Segment Start: Data supplied

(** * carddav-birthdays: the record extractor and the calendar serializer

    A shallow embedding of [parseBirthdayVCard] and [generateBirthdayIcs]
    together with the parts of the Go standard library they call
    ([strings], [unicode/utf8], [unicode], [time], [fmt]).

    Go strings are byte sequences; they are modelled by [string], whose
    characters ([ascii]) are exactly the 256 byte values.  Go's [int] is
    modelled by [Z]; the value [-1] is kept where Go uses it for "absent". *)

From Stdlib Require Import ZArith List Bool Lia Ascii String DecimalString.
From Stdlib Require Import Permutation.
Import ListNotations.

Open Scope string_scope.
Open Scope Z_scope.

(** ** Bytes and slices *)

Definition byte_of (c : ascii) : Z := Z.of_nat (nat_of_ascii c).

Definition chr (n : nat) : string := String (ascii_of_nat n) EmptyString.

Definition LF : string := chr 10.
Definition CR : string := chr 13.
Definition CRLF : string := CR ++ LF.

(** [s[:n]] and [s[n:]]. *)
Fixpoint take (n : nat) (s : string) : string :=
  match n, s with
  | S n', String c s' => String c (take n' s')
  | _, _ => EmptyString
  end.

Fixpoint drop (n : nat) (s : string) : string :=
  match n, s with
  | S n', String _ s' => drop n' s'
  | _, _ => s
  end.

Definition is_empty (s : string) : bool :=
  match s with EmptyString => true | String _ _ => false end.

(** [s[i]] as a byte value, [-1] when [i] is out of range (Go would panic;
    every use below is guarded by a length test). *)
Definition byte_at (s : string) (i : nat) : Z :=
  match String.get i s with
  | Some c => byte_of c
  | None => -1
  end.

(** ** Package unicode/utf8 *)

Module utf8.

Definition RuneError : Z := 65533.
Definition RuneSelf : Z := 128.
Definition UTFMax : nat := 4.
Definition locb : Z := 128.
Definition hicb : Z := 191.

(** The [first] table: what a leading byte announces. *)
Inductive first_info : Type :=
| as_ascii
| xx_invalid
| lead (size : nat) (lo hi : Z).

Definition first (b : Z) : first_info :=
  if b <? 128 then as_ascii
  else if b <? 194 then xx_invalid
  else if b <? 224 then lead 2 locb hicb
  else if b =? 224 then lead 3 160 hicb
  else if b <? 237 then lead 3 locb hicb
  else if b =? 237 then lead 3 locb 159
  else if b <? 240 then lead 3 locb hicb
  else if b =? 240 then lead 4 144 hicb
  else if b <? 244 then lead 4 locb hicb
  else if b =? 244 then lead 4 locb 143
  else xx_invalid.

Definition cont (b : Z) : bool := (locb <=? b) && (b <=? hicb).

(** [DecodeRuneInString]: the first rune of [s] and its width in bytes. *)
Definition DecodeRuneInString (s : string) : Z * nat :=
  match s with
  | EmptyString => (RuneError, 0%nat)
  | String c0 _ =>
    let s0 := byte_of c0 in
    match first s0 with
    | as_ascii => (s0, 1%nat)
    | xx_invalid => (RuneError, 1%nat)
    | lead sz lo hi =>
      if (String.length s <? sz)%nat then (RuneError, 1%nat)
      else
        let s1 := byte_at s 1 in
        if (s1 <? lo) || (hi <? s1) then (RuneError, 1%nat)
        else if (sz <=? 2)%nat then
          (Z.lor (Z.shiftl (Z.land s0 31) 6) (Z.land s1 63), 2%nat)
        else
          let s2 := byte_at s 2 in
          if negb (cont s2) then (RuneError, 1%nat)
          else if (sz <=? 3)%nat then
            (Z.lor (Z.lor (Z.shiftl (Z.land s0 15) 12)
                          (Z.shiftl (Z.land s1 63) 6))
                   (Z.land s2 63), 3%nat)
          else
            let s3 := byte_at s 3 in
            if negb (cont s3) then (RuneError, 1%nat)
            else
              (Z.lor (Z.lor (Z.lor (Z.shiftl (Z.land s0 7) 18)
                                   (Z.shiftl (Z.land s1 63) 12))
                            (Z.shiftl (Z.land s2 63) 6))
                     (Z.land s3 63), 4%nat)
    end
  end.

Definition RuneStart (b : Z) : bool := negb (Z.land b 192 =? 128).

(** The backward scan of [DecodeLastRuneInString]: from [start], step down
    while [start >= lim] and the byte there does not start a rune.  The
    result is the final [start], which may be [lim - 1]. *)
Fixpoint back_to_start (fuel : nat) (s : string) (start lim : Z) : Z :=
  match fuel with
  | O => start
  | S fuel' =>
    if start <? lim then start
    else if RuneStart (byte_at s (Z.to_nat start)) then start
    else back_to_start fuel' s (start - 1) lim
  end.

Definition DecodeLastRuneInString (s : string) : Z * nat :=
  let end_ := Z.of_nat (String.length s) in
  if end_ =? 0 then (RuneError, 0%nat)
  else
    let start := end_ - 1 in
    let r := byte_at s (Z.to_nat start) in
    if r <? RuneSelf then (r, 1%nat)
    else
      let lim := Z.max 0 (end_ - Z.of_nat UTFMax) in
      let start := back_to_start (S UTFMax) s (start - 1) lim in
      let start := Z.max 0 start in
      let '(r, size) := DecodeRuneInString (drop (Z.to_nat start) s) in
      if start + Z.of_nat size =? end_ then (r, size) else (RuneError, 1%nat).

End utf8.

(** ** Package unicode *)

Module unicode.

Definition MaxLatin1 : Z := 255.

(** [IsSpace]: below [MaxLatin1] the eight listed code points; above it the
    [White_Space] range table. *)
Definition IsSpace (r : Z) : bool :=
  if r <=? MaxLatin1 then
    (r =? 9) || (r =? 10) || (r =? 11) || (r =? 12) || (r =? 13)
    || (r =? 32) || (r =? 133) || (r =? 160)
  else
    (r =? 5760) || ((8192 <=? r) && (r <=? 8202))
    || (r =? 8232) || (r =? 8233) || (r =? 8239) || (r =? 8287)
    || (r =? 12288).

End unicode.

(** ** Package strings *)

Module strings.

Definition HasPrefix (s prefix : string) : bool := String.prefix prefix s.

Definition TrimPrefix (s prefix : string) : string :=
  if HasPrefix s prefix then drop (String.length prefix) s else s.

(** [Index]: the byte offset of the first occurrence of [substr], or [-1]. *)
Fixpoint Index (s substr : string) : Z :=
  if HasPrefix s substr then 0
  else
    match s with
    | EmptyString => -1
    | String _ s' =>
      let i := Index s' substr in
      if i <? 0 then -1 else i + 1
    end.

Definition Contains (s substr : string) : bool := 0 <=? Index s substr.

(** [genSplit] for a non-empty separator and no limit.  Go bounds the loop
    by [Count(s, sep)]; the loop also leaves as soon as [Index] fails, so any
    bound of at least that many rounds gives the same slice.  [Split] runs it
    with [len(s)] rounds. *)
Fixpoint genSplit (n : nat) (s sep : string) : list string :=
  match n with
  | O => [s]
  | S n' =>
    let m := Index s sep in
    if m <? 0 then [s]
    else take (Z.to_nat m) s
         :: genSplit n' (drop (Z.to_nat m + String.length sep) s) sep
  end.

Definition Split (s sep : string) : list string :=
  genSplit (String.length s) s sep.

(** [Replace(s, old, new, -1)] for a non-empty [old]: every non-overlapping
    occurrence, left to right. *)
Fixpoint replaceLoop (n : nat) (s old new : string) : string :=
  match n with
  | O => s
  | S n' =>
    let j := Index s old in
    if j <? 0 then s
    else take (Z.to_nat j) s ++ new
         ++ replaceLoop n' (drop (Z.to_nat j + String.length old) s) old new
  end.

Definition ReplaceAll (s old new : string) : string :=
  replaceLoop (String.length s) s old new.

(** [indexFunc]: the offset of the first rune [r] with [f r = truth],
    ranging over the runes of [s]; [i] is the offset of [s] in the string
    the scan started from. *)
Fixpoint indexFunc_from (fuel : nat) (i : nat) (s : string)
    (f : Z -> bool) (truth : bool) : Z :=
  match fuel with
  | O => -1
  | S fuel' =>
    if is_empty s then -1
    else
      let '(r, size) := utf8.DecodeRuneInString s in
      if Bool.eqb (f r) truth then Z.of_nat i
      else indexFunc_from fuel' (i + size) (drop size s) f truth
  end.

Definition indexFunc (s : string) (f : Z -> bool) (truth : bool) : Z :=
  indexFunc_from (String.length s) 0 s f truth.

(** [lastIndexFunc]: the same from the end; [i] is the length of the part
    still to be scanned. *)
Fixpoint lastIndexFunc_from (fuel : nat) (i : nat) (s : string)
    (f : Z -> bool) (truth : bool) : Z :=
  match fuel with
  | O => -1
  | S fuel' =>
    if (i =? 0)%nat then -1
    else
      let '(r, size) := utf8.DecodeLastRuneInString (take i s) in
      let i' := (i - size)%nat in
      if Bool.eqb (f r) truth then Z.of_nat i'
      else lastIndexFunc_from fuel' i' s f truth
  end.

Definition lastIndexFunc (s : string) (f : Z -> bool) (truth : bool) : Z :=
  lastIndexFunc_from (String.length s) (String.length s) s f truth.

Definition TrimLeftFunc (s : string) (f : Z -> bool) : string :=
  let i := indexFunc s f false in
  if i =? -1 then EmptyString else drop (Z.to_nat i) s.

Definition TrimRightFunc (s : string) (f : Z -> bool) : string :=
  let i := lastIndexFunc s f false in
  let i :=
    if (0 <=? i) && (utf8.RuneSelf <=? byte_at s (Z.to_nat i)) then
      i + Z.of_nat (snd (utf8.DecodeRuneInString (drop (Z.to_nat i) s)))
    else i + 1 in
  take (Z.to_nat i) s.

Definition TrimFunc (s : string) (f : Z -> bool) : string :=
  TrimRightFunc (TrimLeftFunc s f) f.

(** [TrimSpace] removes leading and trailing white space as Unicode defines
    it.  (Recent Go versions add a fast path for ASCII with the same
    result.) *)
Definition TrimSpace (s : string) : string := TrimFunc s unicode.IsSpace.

Segment End: Data supplied

Directions for this task: Which lines above include the word "genSplit"? Pick them out and copy them.

Answer space:
(** [genSplit] for a non-empty separator and no limit.  Go bounds the loop
Fixpoint genSplit (n : nat) (s sep : string) : list string :=
         :: genSplit n' (drop (Z.to_nat m + String.length sep) s) sep
  genSplit (String.length s) s sep.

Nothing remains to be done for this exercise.